GP GERMANIA, LE QUALIFICHE IN DIRETTA

Partiamo da una premessa: far parte di una grande famiglia, e quella della Red Bull grande lo è davvero, comporta oneri e onori. Negli ultimi quindici anni far parte dei programmi sportivi della azienda di bevande energetiche austriaca ha rappresentato una chance enorme per molti piloti, riusciti a cogliere l’opportunità di pianificare una carriera da professionista senza cacciare un solo euro. Al di là di chi ha raggiunto i traguardi più ambiziosi in Formula 1 (come Sebastian Vettel, Daniel Ricciardo e Max Verstappen), anche molti altri giovani pur non riuscendo a sfondare nel Circus hanno comunque trovato sbocchi alternativi professionali.  L’ultimo esempio è Jean-Eric Vergne, fresco campione di Formula E, ma la lista è ben corposa.
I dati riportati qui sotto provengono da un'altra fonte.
Lemma writeOf_calls (config : Config) (r : MappingTemplate) :
  Forall (fun c => isWrite c = true) (writeOf config r).
Proof.
  unfold writeOf. destruct (resolverParams config r); [|constructor].
  destruct (equals (mode r) (Some "create")); [repeat constructor|].
  destruct (equals (mode r) (Some "update")); repeat constructor.
Qed.

Lemma writes_calls (config : Config) (l : list MappingTemplate) :
  Forall (fun c => isWrite c = true) (concat (map (writeOf config) l)).
Proof.
  apply Forall_concat, Forall_map, Forall_forall. intros r _. apply writeOf_calls.
Qed.

Lemma filter_none {A : Type} (p q : A -> bool) (l : list A) :
  Forall (fun x => q x = true) l -> (forall x, q x = true -> p x = false) ->
  filter p l = [].
Proof.
  intros Hl Hpq. induction Hl as [|x l Hx _ IH]; [reflexivity|].
  simpl. now rewrite (Hpq x Hx).
Qed.

Lemma filter_all {A : Type} (p : A -> bool) (l : list A) :
  Forall (fun x => p x = true) l -> filter p l = l.
Proof.
  induction 1 as [|x l Hx _ IH]; [reflexivity|]. simpl. now rewrite Hx, IH.
Qed.

Lemma templating_calls (appSync : AppSync) (files : Files) (config : Config) :
  Forall (fun c => isGetDataSource c = true) (fst (templating appSync files config)).
Proof.
  rewrite templating_fst. apply Forall_map, Forall_forall. reflexivity.
Qed.
(** X12.  In either script the line of the decay chart is red exactly when the
    status shown is CRITICAL and green otherwise; in [app.py] the status
    label is red exactly when the line is, so a WARNING status has an orange
    label over a green line. *)
Theorem line_colour_follows_status :
  (forall t y c np,
     let d := fst (App.run t y c np) in
     (Show.line_color (shown_health d) = red <-> shown_status d = CRITICAL) /\
     (Show.line_color (shown_health d) = green <-> shown_status d <> CRITICAL) /\
     (Show.app_status_color (shown_status d) = red
      <-> Show.line_color (shown_health d) = red)) /\
  (forall b t y c w,
     let d := fst (EditApp.run b t y c w) in
     (Show.line_color (shown_health d) = red <-> shown_status d = CRITICAL) /\
     (Show.line_color (shown_health d) = green <-> shown_status d <> CRITICAL) /\
     (snd (Show.editapp_icon_color (shown_health d)) = red
      <-> Show.line_color (shown_health d) = red)).
Proof.
  split.
  - intros t y c np d. subst d.
    destruct (app_run_shows t y c np) as (-> & -> & _).
    apply line_red_iff. unfold App.warning_below. lra.
  - intros b t y c w d. subst d.
    destruct (editapp_run_shows b t y c w) as (-> & -> & _).
    destruct (line_red_iff EditApp.warning_below (EditApp.current_health t y))
      as (A & B & _); [unfold EditApp.warning_below; lra |].
    split; [exact A | split; [exact B |]].
    unfold Show.editapp_icon_color, Show.line_color.
    destruct (Py.ltb (EditApp.current_health t y) 50);
      [| destruct (Py.ltb (EditApp.current_health t y) 60)];
      cbn; split; intros; congruence.
Qed.

(** X13.  The heat map of either script gets 5 column labels and 6 row labels,
    and the grid every run shows has exactly that shape. *)
Theorem heatmap_labels_fit_grid :
  (Show.heat_x = ["Col 1"; "Col 2"; "Col 3"; "Col 4"; "Col 5"]%string /\
   Show.heat_y = ["Row 1"; "Row 2"; "Row 3"; "Row 4"; "Row 5"; "Row 6"]%string) /\
  (forall t y c np,
     exists rows,
       shown_grid (fst (App.run t y c np)) = Some rows /\
       length rows = length Show.heat_y /\
       Forall (fun row => length row = length Show.heat_x) rows) /\
  (forall b t y c w,
     exists rows,
       shown_grid (fst (EditApp.run b t y c w)) = Some rows /\
       length rows = length Show.heat_y /\
       Forall (fun row => length row = length Show.heat_x) rows).
Proof.
  assert (G : forall y df np,
            exists rows,
              grid_data (fst (grid_health y df np)) = Some rows /\
              length rows = length Show.heat_y /\
              Forall (fun row => length row = length Show.heat_x) rows).
  { intros y df np. exists (Py.rows_of 6 5 (fst (grid_health y df np))).
    pose proof (grid_health_length y df np) as L.
    split; [apply grid_data_of_30; exact L |].
    split; [apply rows_of_length |].
    apply rows_of_widths. rewrite L. reflexivity. }
  split; [split; reflexivity | split].
  - intros t y c np.
    destruct (app_run_shows t y c np) as (_ & _ & _ & _ & _ & ->). apply G.
  - intros b t y c w.
    destruct (editapp_run_shows b t y c w) as (_ & _ & _ & _ & _ & -> & _). apply G.
Qed.

(** ** The block selector *)

(** X14.  [editapp.py] offers 30 block names, one per value of the grid; position
    [i] holds ["Block_"] followed by [i + 1], the names are pairwise
    different, and the select box returns one of them. *)
Theorem block_names_distinct :
  length EditApp.available_blocks = 30%nat /\
  (forall y df np,
     length (fst (grid_health y df np)) = length EditApp.available_blocks) /\
  NoDup EditApp.available_blocks /\
  (forall i, (i < 30)%nat ->
     EditApp.selectbox EditApp.available_blocks i
     = String.append "Block_"%string (Py.str (Z.of_nat i + 1))) /\
  (forall i,
     In (EditApp.selectbox EditApp.available_blocks i) EditApp.available_blocks).
Proof.
  split; [reflexivity |].
  split; [intros y df np; rewrite grid_health_length; reflexivity |].
  split.
  { vm_compute. repeat (constructor; [cbn; intuition discriminate |]). constructor. }
  assert (N : forall i, (i < 30)%nat ->
            EditApp.selectbox EditApp.available_blocks i
            = String.append "Block_"%string (Py.str (Z.of_nat i + 1))).
  { intros i H. unfold EditApp.selectbox, EditApp.available_blocks, Py.range.
    set (f := fun z : Z => String.append "Block_"%string (Py.str (z + 1))).
    rewrite (nth_indep _ _ (f (Z.of_nat 0))) by (rewrite !length_map, length_seq; exact H).
    rewrite (map_nth f), map_nth, seq_nth by exact H.
    reflexivity. }
  split; [exact N |].
  intro i. destruct (Nat.lt_ge_cases i 30) as [H | H].
  - unfold EditApp.selectbox. apply nth_In. exact H.
  - unfold EditApp.selectbox. rewrite nth_overflow by exact H.
    left. reflexivity.
Qed.

Lemma block_names_distinct_witness :
  (16 < 30)%nat /\
  EditApp.selectbox EditApp.available_blocks 16 = "Block_17"%string.
Proof.
  assert (H : (16 < 30)%nat) by lia.
  split; [exact H |].
  exact (proj1 (proj2 (proj2 (proj2 block_names_distinct))) 16%nat H).
Defined.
Anche gli addetti ai lavori che non indossano casco e tuta hanno colto l’opportunità di lavorare in un contesto rivelatosi in diversi casi un trampolino di lancio. Non solo nel team Red Bull, ma anche in Toro Rosso, ovvero la ex-Minardi che dalla fine del 2005 è diventata lo junior team del gruppo austriaco. Investimenti pianificati, una sede all’avanguardia, tutto ciò che serve per bene figurare a metà gruppo, ovvero la destinazione naturale del team chiamato ad essere l’università in cui i giovani piloti del gruppo devono confermare di essere pronti a meritarsi la grande chance.

Fin qui gli onori, indubbiamente di grande portata, ma ci sono anche gli oneri. Nel 2016, ad esempio, la Toro Rosso dovette rinunciare improvvisamente a Verstappen a causa dell’ormai famoso scambio di volanti deciso da Helmut Marko tra l’olandese e Daniil Kvyat. Verstappen salutò tutto il gruppo di lavoro di Faenza (sede della Toro Rosso) e volò in Red Bull, e Kvyat tornò nel team con cui aveva mosso i primi passi in Formula 1. Ma le motivazioni del russo erano completamente azzerate, e conquistò solo quattro punti in diciassette gare, dopo che Verstappen (con la stessa monoposto) ne aveva messi insieme tredici nei primi quattro GP. La Toro Rosso raccolse meno di quanto previsto, ma fa parte del gioco. Ogni investimento alla fine deve garantire un risultato, e la Toro Rosso è pur sempre una squadra satellite al servizio del pianeta Red Bull. Chiariamo: ben vengano strutture di questa qualità, sarebbe un gran bene per la Formula 1 averne di più, ma spesso ci scordiamo che gli obiettivi di un junior team non sono sempre frutto di conclusioni che vengono prese nel box o nella sede della squadra stessa.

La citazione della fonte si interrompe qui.